- WORK TO BE COMPLETED
Find each line of the entries with the string "cancelAll", please, and copy it.

_ _ _ _

(** * Reactive bindings and shutdown-alarm escalation of phosphor-fan-presence

    The parts of the repository embedded here:

    - [ShutdownAlarm]: the alarm map of [ShutdownAlarmMonitor]
      ([std::map<AlarmKey, std::unique_ptr<Timer>> alarms]) and the
      operations declared in shutdown_alarm_monitor.hpp;
    - [Functor]: the match-filter functors of the fan-control event
      framework ([Properties], [InterfaceAdded], [InterfaceRemoved],
      [NameOwner]), with their signal and group entry points;
    - [FanCtl]: the fanctl command-line tool (fanctl.cpp), as far as it
      gathers data: [justFanName], [getPathsFromIface], [loadDBusData],
      [getStates], [ifaceTypeFromMethod];
    - [Fan]: the fan of a zone (fan.cpp): constructor, [getService],
      [setSpeed].

    [ShutdownAlarmSpec], [FunctorSpec], [FunctorMoreSpec], [FanCtlSpec] and
    [FanSpec] hold what is proved about them. *)

From stdpp Require Import base option list gmap strings.
From Stdlib Require Import NArith Ascii.

Open Scope string_scope.
Open Scope list_scope.

(* ===================================================================== *)
(** * Shutdown-alarm monitor *)
(* ===================================================================== *)

Module ShutdownAlarm.

(** ** Keys of the alarm map *)

(** Modelled from the spec: the components of [AlarmKey], declared in
    types.hpp, which is not among the sources.  A key is (object path,
    alarm class, direction), compared structurally. *)
Inductive ShutdownType := soft | hard.

(** Modelled from the spec: the direction of an alarm, also from types.hpp. *)
Inductive AlarmType := low | high.

#[global] Instance ShutdownType_eq_dec : EqDecision ShutdownType.
Proof. solve_decision. Defined.

#[global] Instance AlarmType_eq_dec : EqDecision AlarmType.
Proof. solve_decision. Defined.

#[global] Instance ShutdownType_countable : Countable ShutdownType.
Proof.
  refine (inj_countable' (fun c => match c with soft => false | hard => true end)
                         (fun b => if b then hard else soft) _).
  by intros [].
Defined.

#[global] Instance AlarmType_countable : Countable AlarmType.
Proof.
  refine (inj_countable' (fun c => match c with low => false | high => true end)
                         (fun b => if b then high else low) _).
  by intros [].
Defined.

Abbreviation AlarmKey := (string * ShutdownType * AlarmType)%type.

Definition shutdownTypeOf (k : AlarmKey) : ShutdownType := snd (fst k).

(** ** Timers, configuration, event log *)

(** Modelled from the spec: the two delays, configured independently for
    the soft and the hard class (milliseconds). *)
Record Config := mkConfig { softDelayMs : N; hardDelayMs : N }.

Definition delayFor (cfg : Config) (c : ShutdownType) : N :=
  match c with soft => softDelayMs cfg | hard => hardDelayMs cfg end.

(** The [sdeventplus::utility::Timer<ClockId::Monotonic>] of the map, as far
    as the statements need it: the key it escalates and the delay it was
    armed with. *)
Record Timer := mkTimer { timerKey : AlarmKey; timerDelayMs : N }.

Definition newTimer (cfg : Config) (k : AlarmKey) : Timer :=
  mkTimer k (delayFor cfg (shutdownTypeOf k)).

(** Modelled from the spec: the three event-log records of the engine. *)
Inductive LogRecord :=
| AlarmAsserted (k : AlarmKey)
| AlarmCleared (k : AlarmKey)
| TimerExpired (k : AlarmKey).

(** ** Monitor state

    [alarms] is the member of the class: a key maps to [Some t] when its
    timer runs and to [None] for the null pointer.  [powerOn] is what the
    power-state provider currently reports.  [journal] and [shutdowns] record
    the event logs created and the power-off requests issued.  [lastValue]
    is bookkeeping for the statements below: the value most recently handed
    to [checkAlarm] for each key. *)
Record Monitor := mkMonitor {
  alarms : gmap AlarmKey (option Timer);
  powerOn : bool;
  journal : list LogRecord;
  shutdowns : nat;
  lastValue : gmap AlarmKey bool
}.

Definition timerOf (k : AlarmKey) (s : Monitor) : option Timer :=
  match alarms s !! k with
  | Some (Some t) => Some t
  | _ => None
  end.

Definition hasTimer (k : AlarmKey) (s : Monitor) : bool :=
  bool_decide (is_Some (timerOf k s)).

(** Bookkeeping only: remember the value seen for the key. *)
Definition noteValue (value : bool) (k : AlarmKey) (s : Monitor) : Monitor :=
  mkMonitor (alarms s) (powerOn s) (journal s) (shutdowns s)
            (<[k := value]> (lastValue s)).

(** Modelled from the spec: create and arm the timer of a key and log that
    the alarm is asserted. *)
Definition startTimer (cfg : Config) (k : AlarmKey) (s : Monitor) : Monitor :=
  mkMonitor (<[k := Some (newTimer cfg k)]> (alarms s)) (powerOn s)
            (journal s ++ [AlarmAsserted k]) (shutdowns s) (lastValue s).

(** Modelled from the spec: cancel and remove the timer of a key and log
    that the alarm is cleared. *)
Definition stopTimer (k : AlarmKey) (s : Monitor) : Monitor :=
  mkMonitor (<[k := None]> (alarms s)) (powerOn s)
            (journal s ++ [AlarmCleared k]) (shutdowns s) (lastValue s).

(** Modelled from the spec: the body of [ShutdownAlarmMonitor::checkAlarm]
    (only its declaration is in shutdown_alarm_monitor.hpp).  A true value
    with power on and no timer for the key arms a timer with the delay of
    the key's class and logs the assertion; a false value with a timer
    cancels and removes it and logs the clearing; anything else changes
    nothing. *)
Definition checkAlarm (cfg : Config) (value : bool) (k : AlarmKey)
    (s : Monitor) : Monitor :=
  let s := noteValue value k s in
  if value then
    if powerOn s && negb (hasTimer k s) then startTimer cfg k s else s
  else
    if hasTimer k s then stopTimer k s else s.

(** Modelled from the spec: one round of the loop of
    [ShutdownAlarmMonitor::checkAlarms].  The key is read again from the bus
    ([sensors k], [None] when the read fails) and handed to [checkAlarm]; a
    failed read skips the key. *)
Definition recheck (cfg : Config) (sensors : AlarmKey -> option bool)
    (acc : Monitor) (k : AlarmKey) : Monitor :=
  match sensors k with
  | Some value => checkAlarm cfg value k acc
  | None => acc
  end.

(** Modelled from the spec: the body of [ShutdownAlarmMonitor::checkAlarms],
    a loop over every key of the map. *)
Definition checkAlarms (cfg : Config) (sensors : AlarmKey -> option bool)
    (s : Monitor) : Monitor :=
  foldl (recheck cfg sensors) s (fst <$> map_to_list (alarms s)).

(** Modelled from the spec: [alarms.emplace(key, nullptr)], where an
    existing entry stays as it is. *)
Definition emplaceNull (m : gmap AlarmKey (option Timer)) (k : AlarmKey)
    : gmap AlarmKey (option Timer) :=
  match m !! k with
  | Some _ => m
  | None => <[k := None]> m
  end.

(** Modelled from the spec: the body of [ShutdownAlarmMonitor::findAlarms].
    Every alarm found on the bus enters the map without a timer; a key
    already present is left as it is. *)
Definition findAlarms (found : list AlarmKey) (s : Monitor) : Monitor :=
  mkMonitor (foldl emplaceNull (alarms s) found)
            (powerOn s) (journal s) (shutdowns s) (lastValue s).

(** Modelled from the spec: every timer of the map is dropped; the keys
    stay. *)
Definition cancelAll (m : gmap AlarmKey (option Timer))
    : gmap AlarmKey (option Timer) :=
  (fun _ => None) <$> m.

(** Modelled from the spec: the body of
    [ShutdownAlarmMonitor::powerStateChanged].  Power on checks all alarms;
    power off drops every running timer and logs nothing. *)
Definition powerStateChanged (cfg : Config) (powerStateOn : bool)
    (sensors : AlarmKey -> option bool) (s : Monitor) : Monitor :=
  if powerStateOn then
    checkAlarms cfg sensors
      (mkMonitor (alarms s) true (journal s) (shutdowns s) (lastValue s))
  else
    mkMonitor (cancelAll (alarms s)) false (journal s) (shutdowns s)
              (lastValue s).

(** Modelled from the spec: the timer expiry callback (not declared in the
    header).  It requests the power off once (the request is taken to
    succeed), logs the expiry and frees the slot.  A cancelled timer never
    fires, so an expiry for a key without a timer does nothing. *)
Definition timerExpired (k : AlarmKey) (s : Monitor) : Monitor :=
  match timerOf k s with
  | Some _ =>
      mkMonitor (<[k := None]> (alarms s)) (powerOn s)
                (journal s ++ [TimerExpired k]) (S (shutdowns s))
                (lastValue s)
  | None => s
  end.

(** ** Events of the engine *)

(** What the event loop delivers after discovery: an alarm value from a
    signal, a power transition (with what the bus answers to the reads of a
    re-check), the expiry of the timer of a key. *)
Inductive Event :=
| EvCheckAlarm (value : bool) (k : AlarmKey)
| EvPowerState (powerStateOn : bool) (sensors : AlarmKey -> option bool)
| EvTimerExpired (k : AlarmKey).

Definition step (cfg : Config) (s : Monitor) (e : Event) : Monitor :=
  match e with
  | EvCheckAlarm value k => checkAlarm cfg value k s
  | EvPowerState on sensors => powerStateChanged cfg on sensors s
  | EvTimerExpired k => timerExpired k s
  end.

Definition run (cfg : Config) (evs : list Event) (s : Monitor) : Monitor :=
  foldl (step cfg) s evs.

(** Modelled from the spec: the start of the process, discovery into an
    empty map under the power state found. *)
Definition startup (found : list AlarmKey) (power : bool) : Monitor :=
  findAlarms found (mkMonitor ∅ power [] 0 ∅).

(** ** Vocabulary of the statements *)

Definition Sound (s : Monitor) : Prop :=
  forall k, hasTimer k s = true ->
            lastValue s !! k = Some true /\ powerOn s = true.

_ _ _ _

- WRITTEN ANSWER
Definition cancelAll (m : gmap AlarmKey (option Timer))
    mkMonitor (cancelAll (alarms s)) false (journal s) (shutdowns s)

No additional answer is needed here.